Après avoir lancé cette prophétie, Brafort appuya la tête sur ses mains et resta silencieux quelques instants ; car il avait besoin de se remettre de son émotion et de sa surprise, et il ne pouvait comprendre comment un homme aussi intelligent que Maxime avait pu donner là-dedans, comme il disait. C’était la première fois que Brafort s’avisait de croire que Maxime pouvait se tromper, que dis-je ? qu’il en était sûr. Et pourtant, après l’étonnement et la déception que tout d’abord il éprouva, d’où vient qu’il prit un air triomphant et sembla tout joyeux de l’aventure ? C’est que la personnalité reprend volontiers ses droits et que pour la première fois de sa vie, Brafort venait de se découvrir une supériorité sur Maxime.

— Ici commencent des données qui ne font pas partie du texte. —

(** * medkit: span extraction, provenance and the NER matchers

    A shallow embedding of
      - medkit/text/ner/duckling_matcher.py   (DucklingMatcher),
      - medkit/text/ner/quick_umls_matcher.py (QuickUMLSMatcher),
      - the data of tests/text/test_segmentation.py,
    together with the parts of medkit.core they call into
    (span_utils.extract, the annotation constructors, generate_id and the
    provenance builder), which are modelled from the specification. *)

From Stdlib Require Import ZArith String Ascii List Bool Lia.
From stdpp Require Import gmap strings list fin_maps sorting.

Open Scope Z_scope.

(** ** Python values, exceptions and results *)

Module Py.

(** The values that travel through the matchers untouched: JSON payloads
    of the Duckling server, attribute values, metadata and configuration
    entries.  A float is kept as its IEEE-754 binary64 bit pattern; it is
    only ever carried around. *)
#[warnings="-register-all"] Inductive PyValue : Type :=
  | PyNone
  | PyBool (b : bool)
  | PyInt (z : Z)
  | PyFloat (bits : Z)
  | PyStr (s : string)
  | PyList (l : list PyValue)
  | PyDict (d : list (string * PyValue)).

(** The exceptions the modelled code raises.  [Exception_] is Python's
    [Exception]; [DuplicateRegistration] is the failure of a second
    registration under one id, whose class the specification does not
    name.  [IllTypedArgument] is not a Python exception: it marks a call
    whose arguments do not have the types of the signature's annotations,
    which the typed model cannot represent. *)
Inductive PyException : Type :=
  | ConnectionError
  | TypeError
  | ValueError
  | IndexError
  | AssertionError
  | Exception_
  | DuplicateRegistration
  | IllTypedArgument.

Inductive Result (A : Type) : Type :=
  | Ok (a : A)
  | Raise (e : PyException).
Arguments Ok {A} a.
Arguments Raise {A} e.

Definition is_ok {A} (r : Result A) : bool :=
  match r with Ok _ => true | Raise _ => false end.

Definition rbind {A B} (r : Result A) (k : A -> Result B) : Result B :=
  match r with
  | Ok a => k a
  | Raise e => Raise e
  end.

(** [text[start:end]] for [0 <= start <= end <= len(text)]. *)
Definition slice (text : string) (start end_ : Z) : string :=
  String.substring (Z.to_nat start) (Z.to_nat (end_ - start)) text.

Definition len (text : string) : Z := Z.of_nat (String.length text).

End Py.
Export Py.

(** ** Spans and the span algebra *)

(** [Span(start, end)]: a half-open range of offsets in the reference
    text. *)
Module Span.
Record t : Type := mk { start : Z; end_ : Z }.
End Span.

(** [ModifiedSpan(length, replaced_spans)]: [length] characters that
    replace the listed parts of the reference text; an entry is [None]
    when the inserted text has no source counterpart. *)
Module ModifiedSpan.
Record t : Type := mk { length : Z; replaced_spans : list (option Span.t) }.
End ModifiedSpan.

Module SpanUtils.

Inductive AnySpan : Type :=
  | Simple (s : Span.t)
  | Modified (m : ModifiedSpan.t).

Definition span_length (sp : AnySpan) : Z :=
  match sp with
  | Simple s => Span.end_ s - Span.start s
  | Modified m => ModifiedSpan.length m
  end.

(** Ranges are given in increasing order, do not overlap, are not
    reversed and stay within the text: [prev] is the end of the previous
    range. *)
Fixpoint ranges_ok (text_len prev : Z) (ranges : list (Z * Z)) : bool :=
  match ranges with
  | [] => true
  | (s, e) :: rest =>
      (prev <=? s) && (s <=? e) && (e <=? text_len) && ranges_ok text_len e rest
  end.

Section Extract.

(** The specification leaves open what a range that cuts a modified
    span in two yields (it "splits cleanly" only in some cases and must
    raise in the others): that part is a parameter.  It receives the
    modified span and the part of it that is requested, as offsets
    inside the span. *)
Variable split_modified : ModifiedSpan.t -> Z -> Z -> Result (list AnySpan).

(** The spans denoting [text[s:e]], where [off] is the offset in the
    text at which [spans] starts: a running offset is accumulated over
    the spans, a simple span is trimmed to its overlap with the range,
    a modified span that lies inside the range is kept whole. *)
Fixpoint extract_in_spans (spans : list AnySpan) (off s e : Z)
  : Result (list AnySpan) :=
  match spans with
  | [] => Ok []
  | sp :: rest =>
      let n := span_length sp in
      let lo := Z.max s off in
      let hi := Z.min e (off + n) in
      if lo <? hi then
        rbind
          (match sp with
           | Simple sp0 =>
               Ok [Simple (Span.mk (Span.start sp0 + (lo - off))
                                   (Span.start sp0 + (hi - off)))]
           | Modified m =>
               if (lo =? off) && (hi =? off + n) then Ok [Modified m]
               else split_modified m (lo - off) (hi - off)
           end)
          (fun piece =>
             rbind (extract_in_spans rest (off + n) s e)
                   (fun more => Ok (piece ++ more)))
      else extract_in_spans rest (off + n) s e
  end.
Lemma for_in_add_skills skills g :
  for_in skills (fun skill _ => add_vertex (lower skill) "skill") tt g
  = (Ok tt, skills_st skills g).
Proof.
  revert g. induction skills as [|s skills IH]; intros g; [done|].
  simpl. unfold bind. rewrite add_vertex_run. apply IH.
Qed.

Lemma for_in_match_skill content job_id skills acc g :
  has_skills skills g -> is_Some (g !! job_id) ->
  for_in skills (match_skill content job_id) acc g
  = (Ok (match_total content skills acc), foldl (match_step content job_id) g skills).
Proof.
  revert acc g. induction skills as [|s skills IH]; intros acc g Hs Hj; [done|].
  simpl. unfold bind, match_skill, match_step at 2.
  assert (has_skills skills g) as Hs' by (intros x Hx; apply Hs; by right).
  destruct (0 <? str_count content (lower s)) eqn:E.
  - unfold bind. rewrite add_edge_run by (auto; apply Hs; by left). simpl.
    apply IH.
    + intros x Hx. by apply link_is_Some, Hs'.
    + by apply link_is_Some.
  - simpl. by apply IH.
Qed.

Lemma add_job_run skills job g :
  well_formed job -> has_skills skills g ->
  add_job skills job tt g = (Ok tt, add_job_st skills g job).
Proof.
  intros [[role Hr] [company Hc]] Hs. unfold add_job, add_job_st, job_id_of, subscript.
  rewrite Hr, Hc. simpl. unfold bind at 1. simpl. unfold bind at 1. simpl.
  unfold bind at 1. rewrite add_vertex_run. unfold bind at 1.
  fold (content_of job).
  rewrite for_in_match_skill.
  2:{ intros x Hx. apply add_vertex_st_is_Some. right. by apply Hs. }
  2:{ apply add_vertex_st_is_Some. by left. }
  destruct skills as [|s0 skills]; [done|].
  case_match; [|done].
  unfold bind. rewrite add_vertex_run. apply add_edge_run.
  - apply add_vertex_st_is_Some. right.
    apply foldl_match_step_is_Some, add_vertex_st_is_Some. right. apply Hs. by left.
  - apply add_vertex_st_is_Some. by left.
Qed.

— Ah ! ah ! vois-tu, dit-il à sa femme, ce n’est pas tout que d’être homme d’esprit ; le bon sens vaut bien aussi quelque chose. Ce pauvre garçon (c’était Maxime qu’il osait appeler ainsi) ! ce pauvre garçon ! qui va mettre son argent à de pareilles niaiseries. Que ne m’a-t-il demandé conseil. Voilà ce que valent en affaires les esprits brillants.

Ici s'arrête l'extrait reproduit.